◆ THE PROBLEM ◆
Output only the lines below that start at the line containing "past the end" and end at the line containing "Definition slice (n", with both ends kept.

◆ SOURCE DATA ◆

(* ===== verification/Codec.v ===== *)
(** * Byte-cursor decoding

    The registries of the execution layer decode their records with a cursor
    into a byte slice.  A [parser] consumes the bytes after the cursor; reading
    past the end is the [Panic] of an out-of-range slice.  The file gives the
    combinators, the rules that show a decoder never panics, and the round-trip
    lemma for tables of entries, and states as the class [StateCodec] what a
    state record promises the substrate. *)

From S2P Require Import Prelude Crypto ExecTypes.

Definition parser (A : Type) : Type := bytes → outcome ExecutionError (A * bytes).

#[global] Instance parser_ret : MRet parser := λ A a s, Ok (a, s).
#[global] Instance parser_bind : MBind parser := λ A B f p s,
  match p s with
  | Ok (a, s') => f a s'
  | Err e => Err e
  | Panic => Panic
  end.

(** [bytes[cursor..cursor + n]], advancing the cursor. *)
Definition slice (n : nat) : parser bytes := λ s,
  if bool_decide (n ≤ length s) then Ok (take n s, drop n s) else Panic.

(** [bytes[cursor]], advancing the cursor by one. *)
Definition read_byte : parser byte := λ s,
  match s with [] => Panic | b :: s' => Ok (b, s') end.

(** [uN::from_be_bytes] of the next [n] bytes. *)
Definition read_be (n : nat) : parser N := b ← slice n; mret (be_value b).

Definition fail {A} (e : ExecutionError) : parser A := λ _, Err e.
Definition lift {A} (o : outcome ExecutionError A) : parser A := λ s,
  match o with Ok a => Ok (a, s) | Err e => Err e | Panic => Panic end.

(** [if cursor + n > bytes.len() { return Err(e) }]. *)
Definition require (n : nat) (e : ExecutionError) : parser unit := λ s,
  if bool_decide (length s < n) then Err e else Ok (tt, s).
(** [if bytes.len() != cursor + n { return Err(e) }]. *)
Definition require_exact (n : nat) (e : ExecutionError) : parser unit := λ s,
  if bool_decide (length s ≠ n) then Err e else Ok (tt, s).
(** [if p { return Err(e) }]. *)
Definition reject (p : bool) (e : ExecutionError) : parser unit :=
  if p then fail e else mret tt.

(** [for _ in 0..count], inserting entries; a duplicate key is an error when
    [dup] says so and an overwrite otherwise. *)
Fixpoint read_entries {K V} `{Countable K} (entry : parser (K * V)) (dup : option ExecutionError)
    (count : nat) (m : gmap K V) : parser (gmap K V) :=
  match count with
  | O => mret m
  | S c =>
      e ← entry;
      match m !! e.1, dup with
      | Some _, Some err => fail err
      | _, _ => read_entries entry dup c (<[e.1 := e.2]> m)
      end
  end.

(** The parsed value, once the whole record is consumed. *)
Definition parsed {A} (o : outcome ExecutionError (A * bytes)) : outcome ExecutionError A :=
  match o with Ok (a, _) => Ok a | Err e => Err e | Panic => Panic end.

(** ** Reading what was written *)

(** [p] recognises [b] as [a], whatever follows. *)
Definition recognises {A} (p : parser A) (b : bytes) (a : A) : Prop :=
  ∀ rest, p (b ++ rest) = Ok (a, rest).

Lemma bind_recognises {A B} (p : parser A) (f : A → parser B) b1 b2 a c :
  recognises p b1 a → recognises (f a) b2 c → recognises (p ≫= f) (b1 ++ b2) c.
Proof.
  intros Hp Hf rest. rewrite <-app_assoc. unfold mbind, parser_bind. by rewrite Hp.
Qed.

Lemma bind_recognises_nil {A B} (p : parser A) (f : A → parser B) b a c :
  (∀ rest, p (b ++ rest) = Ok (a, b ++ rest)) → recognises (f a) b c → recognises (p ≫= f) b c.
Proof. intros Hp Hf rest. unfold mbind, parser_bind. by rewrite Hp. Qed.

Lemma ret_recognises {A} (a : A) : recognises (mret a) [] a.
Proof. by intros rest. Qed.

Lemma slice_recognises n b : length b = n → recognises (slice n) b b.
Proof.
  intros <- rest. unfold slice. rewrite bool_decide_true by (rewrite length_app; lia).
  by rewrite take_app_length, drop_app_length.
Qed.

Lemma read_be_recognises n x : (x < 256 ^ N.of_nat n)%N → recognises (read_be n) (be_bytes n x) x.
Proof.
  intros Hx rest. unfold read_be, mbind, parser_bind.
  rewrite slice_recognises by apply length_be_bytes. unfold mret, parser_ret.
  by rewrite be_value_be_bytes.
Qed.

Lemma read_byte_recognises b : recognises read_byte [b] b.
Proof. by intros rest. Qed.

Lemma lift_recognises {A} (a : A) : recognises (lift (Ok a)) [] a.
Proof. by intros rest. Qed.

Lemma bind_recognises_lift {A B} (o : outcome ExecutionError A) a (f : A → parser B) b c :
  o = Ok a → recognises (f a) b c → recognises (lift o ≫= f) b c.
Proof. by intros ->. Qed.

Lemma bind_recognises_end {A B} (p : parser A) (f : A → parser B) b a c :
  recognises p b a → (∀ s, f a s = Ok (c, s)) → recognises (p ≫= f) b c.
Proof. intros Hp Hf rest. unfold mbind, parser_bind. by rewrite Hp. Qed.

Lemma require_pass n e b rest : n ≤ length b → require n e (b ++ rest) = Ok (tt, b ++ rest).
Proof. intros Hn. unfold require. rewrite bool_decide_false; [done|]. rewrite length_app. lia. Qed.

Lemma reject_pass e b rest : reject false e (b ++ rest) = Ok (tt, b ++ rest).
Proof. done. Qed.

(** [p] reads all of [b] as [a]. *)
Definition accepts {A} (p : parser A) (b : bytes) (a : A) : Prop := p b = Ok (a, []).

Lemma accepts_parsed {A} (p : parser A) b a : accepts p b a → parsed (p b) = Ok a.
Proof. unfold accepts, parsed. by intros ->. Qed.

Lemma bind_accepts {A B} (p : parser A) (f : A → parser B) b1 b2 a c :
  recognises p b1 a → accepts (f a) b2 c → accepts (p ≫= f) (b1 ++ b2) c.
Proof. intros Hp Hf. unfold accepts, mbind, parser_bind in *. by rewrite Hp. Qed.

Lemma bind_accepts_require {B} n e (f : unit → parser B) b c :
  n ≤ length b → accepts (f tt) b c → accepts (require n e ≫= f) b c.
Proof.
  intros Hn Hf. unfold accepts, mbind, parser_bind, require in *.
  by rewrite bool_decide_false by lia.
Qed.

Lemma bind_accepts_exact {B} n e (f : unit → parser B) b c :
  n = length b → accepts (f tt) b c → accepts (require_exact n e ≫= f) b c.
Proof.
  intros Hn Hf. unfold accepts, mbind, parser_bind, require_exact in *.
  by rewrite bool_decide_false by lia.
Qed.

Lemma bind_accepts_lift {A B} (o : outcome ExecutionError A) a (f : A → parser B) b c :
  o = Ok a → accepts (f a) b c → accepts (lift o ≫= f) b c.
Proof. by intros ->. Qed.

Lemma bind_accepts_reject {B} p e (f : unit → parser B) b c :
  p = false → accepts (f tt) b c → accepts (reject p e ≫= f) b c.
Proof. by intros ->. Qed.

Lemma ret_accepts {A} (a : A) : accepts (mret a) [] a.
Proof. done. Qed.

Section entries.
Context {K V : Type} `{Countable K} (entry : parser (K * V)) (enc : K → V → bytes).
Context (ok : K → V → Prop).
Hypothesis entry_recognises : ∀ k v, ok k v → recognises entry (enc k v) (k, v).

(** A table of entries, one after another, reads back as the map. *)
Lemma read_entries_recognises dup (es : list (K * V)) (m : gmap K V) :
  Forall (λ e, ok e.1 e.2) es → NoDup es.*1 → (∀ k, k ∈ es.*1 → m !! k = None) →
  recognises (read_entries entry dup (length es) m) (mjoin ((λ e, enc e.1 e.2) <$> es))
    (list_to_map es ∪ m).
Proof.
  revert m. induction es as [|[k v] es IH]; intros m Hok Hnd Hm; simpl.
  { rewrite (left_id_L ∅ (∪)). apply ret_recognises. }
  apply Forall_cons in Hok as [Hkv Hok]. apply NoDup_cons in Hnd as [Hk Hnd]. simpl in *.
  eapply bind_recognises; [by apply entry_recognises|]. simpl.
  rewrite Hm by (by left).
  replace (<[k:=v]> (list_to_map es) ∪ m) with ((list_to_map es : gmap K V) ∪ <[k:=v]> m).
  - apply IH; [done..|]. intros k' Hk'. rewrite lookup_insert_ne by (by intros ->).
    apply Hm. by right.
  - rewrite <-insert_union_r, insert_union_l; [done|]. by apply not_elem_of_list_to_map_1.
Qed.

Lemma read_table_recognises `{!KeyOrder K} dup (m : gmap K V) :
  map_Forall ok m →
  recognises (read_entries entry dup (length (btree_entries m)) ∅)
    (mjoin ((λ e, enc e.1 e.2) <$> btree_entries m)) m.
Proof.
  intros Hok. rewrite <-(list_to_map_btree_entries m) at 3.
  rewrite <-(right_id_L ∅ (∪) (list_to_map (btree_entries m))).
  apply read_entries_recognises.
  - apply Forall_forall. intros [k v] Hin%elem_of_btree_entries. by apply Hok.
  - apply NoDup_fst_btree_entries.
  - intros k _. apply lookup_empty.
Qed.
End entries.

(** ** Decoders never panic *)

(** [p] reads exactly [n] bytes when that many are left. *)
Definition reads {A} (n : nat) (p : parser A) : Prop :=
  ∀ s, n ≤ length s →
    match p s with Ok (_, s') => s' = drop n s | Err _ => True | Panic => False end.

(** [p] does not panic when at least [n] bytes are left. *)
Definition safe {A} (n : nat) (p : parser A) : Prop := ∀ s, n ≤ length s → p s ≠ Panic.

Lemma reads_safe {A} n (p : parser A) : reads n p → safe n p.
Proof. intros Hp s Hs E. specialize (Hp s Hs). by rewrite E in Hp. Qed.

Lemma safe_weaken {A} n m (p : parser A) : safe n p → n ≤ m → safe m p.
Proof. intros Hp Hnm s Hs. apply Hp. lia. Qed.

Lemma reads_bind {A B} n a (p : parser A) (f : A → parser B) :
  reads a p → a ≤ n → (∀ x, reads (n - a) (f x)) → reads n (p ≫= f).
Proof.
  intros Hp Ha Hf s Hs. unfold mbind, parser_bind. specialize (Hp s ltac:(lia)).
  destruct (p s) as [[x s']| |]; [|done..]. subst s'.
  specialize (Hf x (drop a s)). rewrite length_drop in Hf. specialize (Hf ltac:(lia)).
  destruct (f x (drop a s)) as [[y s'']| |]; [|done..]. subst s''.
  rewrite drop_drop. f_equal. lia.
Qed.

Lemma safe_bind {A B} n a (p : parser A) (f : A → parser B) :
  reads a p → a ≤ n → (∀ x, safe (n - a) (f x)) → safe n (p ≫= f).
Proof.
  intros Hp Ha Hf s Hs. unfold mbind, parser_bind. specialize (Hp s ltac:(lia)).
  destruct (p s) as [[x s']| |]; [|done..]. subst s'. apply Hf. rewrite length_drop. lia.
Qed.

Lemma safe_bind_any {A B} n (p : parser A) (f : A → parser B) :
  safe n p → (∀ x, safe 0 (f x)) → safe n (p ≫= f).
Proof.
  intros Hp Hf s Hs. unfold mbind, parser_bind. specialize (Hp s Hs).
  destruct (p s) as [[x s']| |]; [|done..]. apply Hf. lia.
Qed.

Lemma safe_bind_lift {A B} n (o : outcome ExecutionError A) (f : A → parser B) :
  o ≠ Panic → (∀ a, o = Ok a → safe n (f a)) → safe n (lift o ≫= f).
Proof.
  intros Ho Hf s Hs. unfold mbind, parser_bind, lift. destruct o; [|done..]. by apply Hf.
Qed.

Lemma require_safe {B} n m e (f : unit → parser B) :
  safe (Nat.max n m) (f tt) → safe n (require m e ≫= f).
Proof.
  intros Hf s Hs. unfold mbind, parser_bind, require. case_bool_decide; [done|]. apply Hf. lia.
Qed.

Lemma require_exact_safe {B} n m e (f : unit → parser B) :
  (n ≤ m → safe m (f tt)) → safe n (require_exact m e ≫= f).
Proof.
  intros Hf s Hs. unfold mbind, parser_bind, require_exact. case_bool_decide; [done|].
  apply Hf; lia.
Qed.

Lemma reads_ret {A} (a : A) : reads 0 (mret a).
Proof. intros s _. simpl. by rewrite drop_0. Qed.
Lemma reads_fail {A} n e : reads n (fail (A := A) e).
Proof. by intros s _. Qed.
Lemma reads_lift {A} (o : outcome ExecutionError A) : o ≠ Panic → reads 0 (lift o).
Proof. intros Ho s _. destruct o; simpl; by rewrite ?drop_0. Qed.
Lemma reads_slice n : reads n (slice n).
Proof. intros s Hs. unfold slice. by rewrite bool_decide_true. Qed.
Lemma reads_be n : reads n (read_be n).
Proof.
  apply (reads_bind n n); [apply reads_slice|lia|]. intros x. rewrite Nat.sub_diag. apply reads_ret.
Qed.
Lemma reads_byte : reads 1 read_byte.
Proof. intros [|b s] Hs; simpl in *; [lia|done]. Qed.
Lemma reads_reject p e : reads 0 (reject p e).
Proof. unfold reject. destruct p; [apply reads_fail|apply reads_ret]. Qed.

Lemma safe_ret {A} n (a : A) : safe n (mret a).
Proof. by intros s _. Qed.
Lemma safe_fail {A} n e : safe n (fail (A := A) e).
Proof. by intros s _. Qed.

Lemma reads_entries {K V} `{Countable K} (entry : parser (K * V)) dup n count m :
  reads n entry → reads (count * n) (read_entries entry dup count m).
Proof.
  intros He. revert m. induction count as [|c IH]; intros m; [apply reads_ret|].
  apply (reads_bind _ n); [done|simpl; lia|]. intros [k v]. simpl.
  replace (n + c * n - n) with (c * n) by lia.
  destruct (m !! k), dup; auto using reads_fail.
Qed.

Lemma safe_entries {K V} `{Countable K} (entry : parser (K * V)) dup count m :
  safe 0 entry → safe 0 (read_entries entry dup count m).
Proof.
  intros He. revert m. induction count as [|c IH]; intros m; [apply safe_ret|].
  apply safe_bind_any; [done|]. intros [k v]. simpl.
  destruct (m !! k), dup; auto using safe_fail.
Qed.

(** ** State records *)

(** What a registry module promises the substrate about its record. *)
Class StateCodec (A : Type) := {
  codec_default : A;
  codec_encode : A → bytes;
  codec_decode : bytes → outcome ExecutionError A;
  codec_wf : A → Prop;
  codec_roundtrip : ∀ a, codec_wf a → codec_decode (codec_encode a) = Ok a;
  codec_total : ∀ b, codec_decode b ≠ Panic;
  codec_empty : codec_decode [] = Ok codec_default;
  codec_encode_nonempty : ∀ a, codec_encode a ≠ [];
}.
#[global] Hint Mode StateCodec ! : typeclass_instances.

◆ TASK RESULT ◆
    past the end is the [Panic] of an out-of-range slice.  The file gives the
    combinators, the rules that show a decoder never panics, and the round-trip
    lemma for tables of entries, and states as the class [StateCodec] what a
    state record promises the substrate. *)

From S2P Require Import Prelude Crypto ExecTypes.

Definition parser (A : Type) : Type := bytes → outcome ExecutionError (A * bytes).

#[global] Instance parser_ret : MRet parser := λ A a s, Ok (a, s).
#[global] Instance parser_bind : MBind parser := λ A B f p s,
  match p s with
  | Ok (a, s') => f a s'
  | Err e => Err e
  | Panic => Panic
  end.

(** [bytes[cursor..cursor + n]], advancing the cursor. *)
Definition slice (n : nat) : parser bytes := λ s,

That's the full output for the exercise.